## [Supplied data]
◇ ◇ ◇ ◇ ◇ ◇ ◇
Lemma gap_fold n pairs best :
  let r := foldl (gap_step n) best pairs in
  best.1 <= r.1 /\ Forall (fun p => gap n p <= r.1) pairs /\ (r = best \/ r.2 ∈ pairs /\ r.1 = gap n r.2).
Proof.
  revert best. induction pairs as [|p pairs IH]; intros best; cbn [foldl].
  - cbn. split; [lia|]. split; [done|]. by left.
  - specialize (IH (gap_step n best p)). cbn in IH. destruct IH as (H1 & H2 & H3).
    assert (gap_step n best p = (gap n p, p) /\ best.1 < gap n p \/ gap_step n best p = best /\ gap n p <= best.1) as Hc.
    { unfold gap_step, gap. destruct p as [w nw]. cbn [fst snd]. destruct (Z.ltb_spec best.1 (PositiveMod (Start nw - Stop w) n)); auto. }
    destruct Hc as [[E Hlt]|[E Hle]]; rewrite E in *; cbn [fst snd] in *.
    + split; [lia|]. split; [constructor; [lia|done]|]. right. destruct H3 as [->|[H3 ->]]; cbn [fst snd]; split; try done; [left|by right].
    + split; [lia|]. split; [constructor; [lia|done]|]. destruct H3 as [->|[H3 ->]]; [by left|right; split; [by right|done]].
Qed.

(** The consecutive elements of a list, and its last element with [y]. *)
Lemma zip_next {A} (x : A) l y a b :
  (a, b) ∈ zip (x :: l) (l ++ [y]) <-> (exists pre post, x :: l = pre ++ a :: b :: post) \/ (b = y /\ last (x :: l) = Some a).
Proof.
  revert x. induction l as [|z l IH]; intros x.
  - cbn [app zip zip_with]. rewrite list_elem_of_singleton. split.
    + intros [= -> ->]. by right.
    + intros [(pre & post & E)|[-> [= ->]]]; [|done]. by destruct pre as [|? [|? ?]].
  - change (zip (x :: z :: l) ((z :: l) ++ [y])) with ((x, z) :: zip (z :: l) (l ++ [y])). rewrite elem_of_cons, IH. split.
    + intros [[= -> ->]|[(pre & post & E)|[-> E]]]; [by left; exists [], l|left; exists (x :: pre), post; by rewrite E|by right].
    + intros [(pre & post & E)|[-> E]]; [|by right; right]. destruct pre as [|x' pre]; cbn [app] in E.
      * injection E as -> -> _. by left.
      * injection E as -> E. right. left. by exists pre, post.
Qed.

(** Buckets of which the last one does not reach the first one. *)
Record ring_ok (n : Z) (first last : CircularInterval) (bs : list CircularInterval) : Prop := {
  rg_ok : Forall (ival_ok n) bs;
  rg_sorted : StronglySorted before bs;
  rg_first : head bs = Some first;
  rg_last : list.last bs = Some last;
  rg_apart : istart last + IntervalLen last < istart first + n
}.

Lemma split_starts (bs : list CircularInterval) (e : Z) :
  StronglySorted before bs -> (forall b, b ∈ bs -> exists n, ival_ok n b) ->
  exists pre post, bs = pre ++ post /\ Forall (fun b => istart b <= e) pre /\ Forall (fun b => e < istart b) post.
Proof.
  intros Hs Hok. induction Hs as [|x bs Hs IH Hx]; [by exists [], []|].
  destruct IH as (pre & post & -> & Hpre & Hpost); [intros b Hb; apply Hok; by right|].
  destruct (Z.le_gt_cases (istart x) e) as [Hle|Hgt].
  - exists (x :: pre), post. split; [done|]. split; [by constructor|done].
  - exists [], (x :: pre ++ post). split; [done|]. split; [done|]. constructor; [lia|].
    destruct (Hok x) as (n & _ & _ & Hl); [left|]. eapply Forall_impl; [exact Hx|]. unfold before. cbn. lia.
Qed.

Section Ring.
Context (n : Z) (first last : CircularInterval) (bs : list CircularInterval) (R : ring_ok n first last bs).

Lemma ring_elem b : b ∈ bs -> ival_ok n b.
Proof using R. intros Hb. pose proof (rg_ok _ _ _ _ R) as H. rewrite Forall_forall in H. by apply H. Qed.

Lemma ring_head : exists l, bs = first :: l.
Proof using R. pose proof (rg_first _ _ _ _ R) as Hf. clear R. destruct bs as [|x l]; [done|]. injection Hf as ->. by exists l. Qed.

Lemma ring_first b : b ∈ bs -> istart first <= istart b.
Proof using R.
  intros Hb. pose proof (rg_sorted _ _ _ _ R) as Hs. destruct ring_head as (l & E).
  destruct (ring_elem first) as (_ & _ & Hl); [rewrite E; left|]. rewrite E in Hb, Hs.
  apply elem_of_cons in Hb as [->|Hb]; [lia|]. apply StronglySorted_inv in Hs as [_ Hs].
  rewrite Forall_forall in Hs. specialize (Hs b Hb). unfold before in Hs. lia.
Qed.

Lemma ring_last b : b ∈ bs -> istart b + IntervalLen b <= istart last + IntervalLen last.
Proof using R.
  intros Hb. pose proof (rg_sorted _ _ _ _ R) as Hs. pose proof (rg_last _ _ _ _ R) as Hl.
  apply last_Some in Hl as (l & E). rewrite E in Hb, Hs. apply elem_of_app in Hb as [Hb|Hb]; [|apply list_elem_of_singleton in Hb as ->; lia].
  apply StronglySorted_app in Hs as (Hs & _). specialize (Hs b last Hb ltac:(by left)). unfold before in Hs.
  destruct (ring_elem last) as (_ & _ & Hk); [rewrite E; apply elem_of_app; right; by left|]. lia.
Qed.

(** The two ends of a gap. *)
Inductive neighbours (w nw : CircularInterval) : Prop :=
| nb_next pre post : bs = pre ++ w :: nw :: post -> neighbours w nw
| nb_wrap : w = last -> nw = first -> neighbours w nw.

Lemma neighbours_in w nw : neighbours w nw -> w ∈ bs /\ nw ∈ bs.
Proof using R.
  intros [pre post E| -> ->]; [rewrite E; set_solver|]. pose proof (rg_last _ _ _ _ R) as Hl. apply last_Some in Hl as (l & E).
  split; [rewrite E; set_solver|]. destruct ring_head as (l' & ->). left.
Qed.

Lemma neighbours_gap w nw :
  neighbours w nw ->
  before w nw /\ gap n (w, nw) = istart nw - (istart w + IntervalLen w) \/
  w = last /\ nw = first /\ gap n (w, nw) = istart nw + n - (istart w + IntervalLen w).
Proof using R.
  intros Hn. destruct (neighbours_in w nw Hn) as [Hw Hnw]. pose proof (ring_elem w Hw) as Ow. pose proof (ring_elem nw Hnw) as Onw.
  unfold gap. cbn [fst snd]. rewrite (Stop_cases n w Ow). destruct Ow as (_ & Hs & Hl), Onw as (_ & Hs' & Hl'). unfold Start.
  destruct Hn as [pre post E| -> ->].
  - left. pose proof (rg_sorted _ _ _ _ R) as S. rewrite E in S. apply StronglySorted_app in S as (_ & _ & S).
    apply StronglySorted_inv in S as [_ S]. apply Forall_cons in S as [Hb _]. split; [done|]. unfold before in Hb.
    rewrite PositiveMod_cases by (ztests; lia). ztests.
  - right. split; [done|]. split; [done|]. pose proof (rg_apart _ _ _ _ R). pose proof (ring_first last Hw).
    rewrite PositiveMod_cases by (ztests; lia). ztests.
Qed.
◇ ◇ ◇ ◇ ◇ ◇ ◇
## [Your task]
Write out an exact copy of every record shown above.

## [Reply]
Lemma gap_fold n pairs best :
  let r := foldl (gap_step n) best pairs in
  best.1 <= r.1 /\ Forall (fun p => gap n p <= r.1) pairs /\ (r = best \/ r.2 ∈ pairs /\ r.1 = gap n r.2).
Proof.
  revert best. induction pairs as [|p pairs IH]; intros best; cbn [foldl].
  - cbn. split; [lia|]. split; [done|]. by left.
  - specialize (IH (gap_step n best p)). cbn in IH. destruct IH as (H1 & H2 & H3).
    assert (gap_step n best p = (gap n p, p) /\ best.1 < gap n p \/ gap_step n best p = best /\ gap n p <= best.1) as Hc.
    { unfold gap_step, gap. destruct p as [w nw]. cbn [fst snd]. destruct (Z.ltb_spec best.1 (PositiveMod (Start nw - Stop w) n)); auto. }
    destruct Hc as [[E Hlt]|[E Hle]]; rewrite E in *; cbn [fst snd] in *.
    + split; [lia|]. split; [constructor; [lia|done]|]. right. destruct H3 as [->|[H3 ->]]; cbn [fst snd]; split; try done; [left|by right].
    + split; [lia|]. split; [constructor; [lia|done]|]. destruct H3 as [->|[H3 ->]]; [by left|right; split; [by right|done]].
Qed.

(** The consecutive elements of a list, and its last element with [y]. *)
Lemma zip_next {A} (x : A) l y a b :
  (a, b) ∈ zip (x :: l) (l ++ [y]) <-> (exists pre post, x :: l = pre ++ a :: b :: post) \/ (b = y /\ last (x :: l) = Some a).
Proof.
  revert x. induction l as [|z l IH]; intros x.
  - cbn [app zip zip_with]. rewrite list_elem_of_singleton. split.
    + intros [= -> ->]. by right.
    + intros [(pre & post & E)|[-> [= ->]]]; [|done]. by destruct pre as [|? [|? ?]].
  - change (zip (x :: z :: l) ((z :: l) ++ [y])) with ((x, z) :: zip (z :: l) (l ++ [y])). rewrite elem_of_cons, IH. split.
    + intros [[= -> ->]|[(pre & post & E)|[-> E]]]; [by left; exists [], l|left; exists (x :: pre), post; by rewrite E|by right].
    + intros [(pre & post & E)|[-> E]]; [|by right; right]. destruct pre as [|x' pre]; cbn [app] in E.
      * injection E as -> -> _. by left.
      * injection E as -> E. right. left. by exists pre, post.
Qed.

(** Buckets of which the last one does not reach the first one. *)
Record ring_ok (n : Z) (first last : CircularInterval) (bs : list CircularInterval) : Prop := {
  rg_ok : Forall (ival_ok n) bs;
  rg_sorted : StronglySorted before bs;
  rg_first : head bs = Some first;
  rg_last : list.last bs = Some last;
  rg_apart : istart last + IntervalLen last < istart first + n
}.

Lemma split_starts (bs : list CircularInterval) (e : Z) :
  StronglySorted before bs -> (forall b, b ∈ bs -> exists n, ival_ok n b) ->
  exists pre post, bs = pre ++ post /\ Forall (fun b => istart b <= e) pre /\ Forall (fun b => e < istart b) post.
Proof.
  intros Hs Hok. induction Hs as [|x bs Hs IH Hx]; [by exists [], []|].
  destruct IH as (pre & post & -> & Hpre & Hpost); [intros b Hb; apply Hok; by right|].
  destruct (Z.le_gt_cases (istart x) e) as [Hle|Hgt].
  - exists (x :: pre), post. split; [done|]. split; [by constructor|done].
  - exists [], (x :: pre ++ post). split; [done|]. split; [done|]. constructor; [lia|].
    destruct (Hok x) as (n & _ & _ & Hl); [left|]. eapply Forall_impl; [exact Hx|]. unfold before. cbn. lia.
Qed.

Section Ring.
Context (n : Z) (first last : CircularInterval) (bs : list CircularInterval) (R : ring_ok n first last bs).

Lemma ring_elem b : b ∈ bs -> ival_ok n b.
Proof using R. intros Hb. pose proof (rg_ok _ _ _ _ R) as H. rewrite Forall_forall in H. by apply H. Qed.

Lemma ring_head : exists l, bs = first :: l.
Proof using R. pose proof (rg_first _ _ _ _ R) as Hf. clear R. destruct bs as [|x l]; [done|]. injection Hf as ->. by exists l. Qed.

Lemma ring_first b : b ∈ bs -> istart first <= istart b.
Proof using R.
  intros Hb. pose proof (rg_sorted _ _ _ _ R) as Hs. destruct ring_head as (l & E).
  destruct (ring_elem first) as (_ & _ & Hl); [rewrite E; left|]. rewrite E in Hb, Hs.
  apply elem_of_cons in Hb as [->|Hb]; [lia|]. apply StronglySorted_inv in Hs as [_ Hs].
  rewrite Forall_forall in Hs. specialize (Hs b Hb). unfold before in Hs. lia.
Qed.

Lemma ring_last b : b ∈ bs -> istart b + IntervalLen b <= istart last + IntervalLen last.
Proof using R.
  intros Hb. pose proof (rg_sorted _ _ _ _ R) as Hs. pose proof (rg_last _ _ _ _ R) as Hl.
  apply last_Some in Hl as (l & E). rewrite E in Hb, Hs. apply elem_of_app in Hb as [Hb|Hb]; [|apply list_elem_of_singleton in Hb as ->; lia].
  apply StronglySorted_app in Hs as (Hs & _). specialize (Hs b last Hb ltac:(by left)). unfold before in Hs.
  destruct (ring_elem last) as (_ & _ & Hk); [rewrite E; apply elem_of_app; right; by left|]. lia.
Qed.

(** The two ends of a gap. *)
Inductive neighbours (w nw : CircularInterval) : Prop :=
| nb_next pre post : bs = pre ++ w :: nw :: post -> neighbours w nw
| nb_wrap : w = last -> nw = first -> neighbours w nw.

Lemma neighbours_in w nw : neighbours w nw -> w ∈ bs /\ nw ∈ bs.
Proof using R.
  intros [pre post E| -> ->]; [rewrite E; set_solver|]. pose proof (rg_last _ _ _ _ R) as Hl. apply last_Some in Hl as (l & E).
  split; [rewrite E; set_solver|]. destruct ring_head as (l' & ->). left.
Qed.

Lemma neighbours_gap w nw :
  neighbours w nw ->
  before w nw /\ gap n (w, nw) = istart nw - (istart w + IntervalLen w) \/
  w = last /\ nw = first /\ gap n (w, nw) = istart nw + n - (istart w + IntervalLen w).
Proof using R.
  intros Hn. destruct (neighbours_in w nw Hn) as [Hw Hnw]. pose proof (ring_elem w Hw) as Ow. pose proof (ring_elem nw Hnw) as Onw.
  unfold gap. cbn [fst snd]. rewrite (Stop_cases n w Ow). destruct Ow as (_ & Hs & Hl), Onw as (_ & Hs' & Hl'). unfold Start.
  destruct Hn as [pre post E| -> ->].
  - left. pose proof (rg_sorted _ _ _ _ R) as S. rewrite E in S. apply StronglySorted_app in S as (_ & _ & S).
    apply StronglySorted_inv in S as [_ S]. apply Forall_cons in S as [Hb _]. split; [done|]. unfold before in Hb.
    rewrite PositiveMod_cases by (ztests; lia). ztests.
  - right. split; [done|]. split; [done|]. pose proof (rg_apart _ _ _ _ R). pose proof (ring_first last Hw).
    rewrite PositiveMod_cases by (ztests; lia). ztests.
Qed.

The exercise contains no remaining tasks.